• [Work instruction] The response should be the data again, identical in every line.

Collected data
---+---
(** ** A small world to run the component in *)

(** An in-memory draft store, a generation service with one answer and a
    user with a fixed answer to the dialog.  It is used for concrete runs
    only; no statement about the component depends on it. *)
Module Mock.

Record World := {
  stored : list Draft;
  counter : N;
  reachable : bool;
  agrees : bool
}.

Definition network_error : AxiosError := js "Network Error".
Definition not_found : AxiosError := js "Request failed with status code 404".

Definition stamp (w : World) : jsstring := [48 + counter w]%N.

Definition tick (l : list Draft) (w : World) : World :=
  {| stored := l; counter := counter w + 1; reachable := reachable w;
     agrees := agrees w |}.

Definition has (id : jsstring) (w : World) : bool :=
  existsb (fun d => JsString.eqb (draft_id d) id) (stored w).

Definition get_drafts (w : World) : Settled (list Draft) * World :=
  if reachable w then (Resolved (stored w), w) else (Rejected network_error, w).

Definition post_drafts (t c : jsstring) (w : World) : Settled Draft * World :=
  if reachable w then
    let d := {| draft_id := js "d" ++ stamp w; draft_title := t;
                draft_content := c; created_at := stamp w;
                updated_at := stamp w |} in
    (Resolved d, tick (stored w ++ [d]) w)
  else (Rejected network_error, w).

Definition put_draft (id t c : jsstring) (w : World) : Settled Draft * World :=
  if reachable w then
    match find (fun d => JsString.eqb (draft_id d) id) (stored w) with
    | Some old =>
        let d := {| draft_id := id; draft_title := t; draft_content := c;
                    created_at := created_at old; updated_at := stamp w |} in
        (Resolved d,
         tick (map (fun x => if JsString.eqb (draft_id x) id then d else x)
                   (stored w)) w)
    | None => (Rejected not_found, w)
    end
  else (Rejected network_error, w).

Definition delete_draft (id : jsstring) (w : World) : Settled unit * World :=
  if reachable w then
    if has id w then
      (Resolved tt,
       tick (filter (fun x => negb (JsString.eqb (draft_id x) id)) (stored w)) w)
    else (Rejected not_found, w)
  else (Rejected network_error, w).

Definition post_generate (prompt : jsstring) (max_tokens : Z) (w : World)
  : Settled Generated * World :=
  if reachable w then
    (Resolved {| generated_text := js "An old silent pond" |}, w)
  else (Rejected network_error, w).

Definition env : Env World :=
  {| http_get_drafts := get_drafts;
     http_post_drafts := post_drafts;
     http_put_draft := put_draft;
     http_delete_draft := delete_draft;
     http_post_generate := post_generate;
     window_confirm := fun _ w => (agrees w, w) |}.

Definition note : Draft :=
  {| draft_id := js "d0"; draft_title := js "Notes";
     draft_content := js "first line"; created_at := js "0";
     updated_at := js "0" |}.

(** A store holding [note], reachable or not, with a user who agrees or
    not. *)
Definition world (up yes : bool) : World :=
  {| stored := [note]; counter := 1; reachable := up; agrees := yes |}.

(** A fresh page with a title and content typed in. *)
Definition typed : AppState :=
  setContent (js "C") (setTitle (js "T") initialState).

(** The page after [note] was loaded from the list. *)
Definition editing : AppState :=
  {| drafts := [note]; currentDraft := Some note; title := js "Notes";
     content := js "first line"; isLoading := false; error := None;
     aiPrompt := js "write a haiku"; isGenerating := false |}.

(** The same page still showing the error of an earlier failed save. *)
Definition stale : AppState :=
  setError (Some (js "Failed to save draft")) editing.

End Mock.

(** ** A world whose network gives out *)

(** The world of [Mock] behind a connection that carries a fixed number of
    requests and rejects every one after them.  Used for concrete runs only. *)
Module Flaky.

Definition World : Type := (nat * Mock.World)%type.

Definition limited {A} (h : Mock.World -> Settled A * Mock.World) (fw : World)
  : Settled A * World :=
  match fst fw with
  | O => (Rejected Mock.network_error, fw)
  | S k => let (r, w') := h (snd fw) in (r, (k, w'))
  end.

Definition env : Env World :=
  {| http_get_drafts := limited Mock.get_drafts;
     http_post_drafts := fun t c => limited (Mock.post_drafts t c);
     http_put_draft := fun id t c => limited (Mock.put_draft id t c);
     http_delete_draft := fun id => limited (Mock.delete_draft id);
     http_post_generate := fun p n => limited (Mock.post_generate p n);
     window_confirm := fun _ fw => (Mock.agrees (snd fw), fw) |}.

(** The store of [Mock.world], reachable for [n] more requests, with a user
    who agrees. *)
Definition world (n : nat) : World := (n, Mock.world true true).

End Flaky.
---+---
• [Task output]
(** ** A small world to run the component in *)

(** An in-memory draft store, a generation service with one answer and a
    user with a fixed answer to the dialog.  It is used for concrete runs
    only; no statement about the component depends on it. *)
Module Mock.

Record World := {
  stored : list Draft;
  counter : N;
  reachable : bool;
  agrees : bool
}.

Definition network_error : AxiosError := js "Network Error".
Definition not_found : AxiosError := js "Request failed with status code 404".

Definition stamp (w : World) : jsstring := [48 + counter w]%N.

Definition tick (l : list Draft) (w : World) : World :=
  {| stored := l; counter := counter w + 1; reachable := reachable w;
     agrees := agrees w |}.

Definition has (id : jsstring) (w : World) : bool :=
  existsb (fun d => JsString.eqb (draft_id d) id) (stored w).

Definition get_drafts (w : World) : Settled (list Draft) * World :=
  if reachable w then (Resolved (stored w), w) else (Rejected network_error, w).

Definition post_drafts (t c : jsstring) (w : World) : Settled Draft * World :=
  if reachable w then
    let d := {| draft_id := js "d" ++ stamp w; draft_title := t;
                draft_content := c; created_at := stamp w;
                updated_at := stamp w |} in
    (Resolved d, tick (stored w ++ [d]) w)
  else (Rejected network_error, w).

Definition put_draft (id t c : jsstring) (w : World) : Settled Draft * World :=
  if reachable w then
    match find (fun d => JsString.eqb (draft_id d) id) (stored w) with
    | Some old =>
        let d := {| draft_id := id; draft_title := t; draft_content := c;
                    created_at := created_at old; updated_at := stamp w |} in
        (Resolved d,
         tick (map (fun x => if JsString.eqb (draft_id x) id then d else x)
                   (stored w)) w)
    | None => (Rejected not_found, w)
    end
  else (Rejected network_error, w).

Definition delete_draft (id : jsstring) (w : World) : Settled unit * World :=
  if reachable w then
    if has id w then
      (Resolved tt,
       tick (filter (fun x => negb (JsString.eqb (draft_id x) id)) (stored w)) w)
    else (Rejected not_found, w)
  else (Rejected network_error, w).

Definition post_generate (prompt : jsstring) (max_tokens : Z) (w : World)
  : Settled Generated * World :=
  if reachable w then
    (Resolved {| generated_text := js "An old silent pond" |}, w)
  else (Rejected network_error, w).

Definition env : Env World :=
  {| http_get_drafts := get_drafts;
     http_post_drafts := post_drafts;
     http_put_draft := put_draft;
     http_delete_draft := delete_draft;
     http_post_generate := post_generate;
     window_confirm := fun _ w => (agrees w, w) |}.

Definition note : Draft :=
  {| draft_id := js "d0"; draft_title := js "Notes";
     draft_content := js "first line"; created_at := js "0";
     updated_at := js "0" |}.

(** A store holding [note], reachable or not, with a user who agrees or
    not. *)
Definition world (up yes : bool) : World :=
  {| stored := [note]; counter := 1; reachable := up; agrees := yes |}.

(** A fresh page with a title and content typed in. *)
Definition typed : AppState :=
  setContent (js "C") (setTitle (js "T") initialState).

(** The page after [note] was loaded from the list. *)
Definition editing : AppState :=
  {| drafts := [note]; currentDraft := Some note; title := js "Notes";
     content := js "first line"; isLoading := false; error := None;
     aiPrompt := js "write a haiku"; isGenerating := false |}.

(** The same page still showing the error of an earlier failed save. *)
Definition stale : AppState :=
  setError (Some (js "Failed to save draft")) editing.

End Mock.

(** ** A world whose network gives out *)

(** The world of [Mock] behind a connection that carries a fixed number of
    requests and rejects every one after them.  Used for concrete runs only. *)
Module Flaky.

Definition World : Type := (nat * Mock.World)%type.

Definition limited {A} (h : Mock.World -> Settled A * Mock.World) (fw : World)
  : Settled A * World :=
  match fst fw with
  | O => (Rejected Mock.network_error, fw)
  | S k => let (r, w') := h (snd fw) in (r, (k, w'))
  end.

Definition env : Env World :=
  {| http_get_drafts := limited Mock.get_drafts;
     http_post_drafts := fun t c => limited (Mock.post_drafts t c);
     http_put_draft := fun id t c => limited (Mock.put_draft id t c);
     http_delete_draft := fun id => limited (Mock.delete_draft id);
     http_post_generate := fun p n => limited (Mock.post_generate p n);
     window_confirm := fun _ fw => (Mock.agrees (snd fw), fw) |}.

(** The store of [Mock.world], reachable for [n] more requests, with a user
    who agrees. *)
Definition world (n : nat) : World := (n, Mock.world true true).

End Flaky.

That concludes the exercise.